··· Dataset records ···

(* ===== verification/SchedWake.v ===== *)
(** * The functions that wake threads

    Each of them changes the states of blocked threads to ready and appends these threads to
    the ready queue, and changes nothing else that the invariant depends on. *)

From S2P Require Import Prelude SchedQueue SchedState Sched SchedSwitch SchedInv.





(** ** The basic steps as equations *)

(** Run the steps of a computation. *)
Ltac mrun := unfold acquire_sched, release_sched, acquire_sleep, release_sleep, assert_disabled, assert_enabled, interrupt_enable, get_rflags, set_rflags, _cli, _sti, when, assertM, lift, gets, modify, mbind, M_bind, mret, M_ret; cbn -[pqueue_push pqueue_pop Z.leb Z.ltb Z.eqb lookup insert].

Lemma bind_Ok {A B} (m : M A) (k : A -> M B) s a s' : m s = Ok (a, s') -> (m ≫= k) s = k a s'.
Proof. intros H. unfold mbind, M_bind. by rewrite H. Qed.

Lemma set_interrupts_same s : set_interrupts (interrupts s) s = s.
Proof. by destruct s. Qed.

Lemma get_process_ok s i p : processes s !! i = Some p -> get_process i s = Ok (p, s).
Proof. intros H. unfold get_process, mbind, M_bind, gets. by rewrite H. Qed.

Lemma update_process_ok s i p f : processes s !! i = Some p -> update_process i f s = Ok ((), set_processes (<[i := f p]> (processes s)) s).
Proof. intros H. unfold update_process. erewrite bind_Ok by by apply get_process_ok. done. Qed.

Lemma get_thread_ok s i p j t : processes s !! i = Some p -> threads p !! j = Some t -> get_thread i j s = Ok (t, s).
Proof. intros H Hj. unfold get_thread. erewrite bind_Ok by by apply get_process_ok. by rewrite Hj. Qed.

Lemma put_thread_ok s i p j t : processes s !! i = Some p ->
  put_thread i j t s = Ok ((), set_processes (<[i := set_threads (<[j := t]> (threads p)) p]> (processes s)) s).
Proof. intros H. unfold put_thread. by erewrite update_process_ok. Qed.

···

Your objective → For the word "intros", go through the records and show each line that carries it.

Output of the exercise →
Proof. intros H. unfold mbind, M_bind. by rewrite H. Qed.
Proof. intros H. unfold get_process, mbind, M_bind, gets. by rewrite H. Qed.
Proof. intros H. unfold update_process. erewrite bind_Ok by by apply get_process_ok. done. Qed.
Proof. intros H Hj. unfold get_thread. erewrite bind_Ok by by apply get_process_ok. by rewrite Hj. Qed.
Proof. intros H. unfold put_thread. by erewrite update_process_ok. Qed.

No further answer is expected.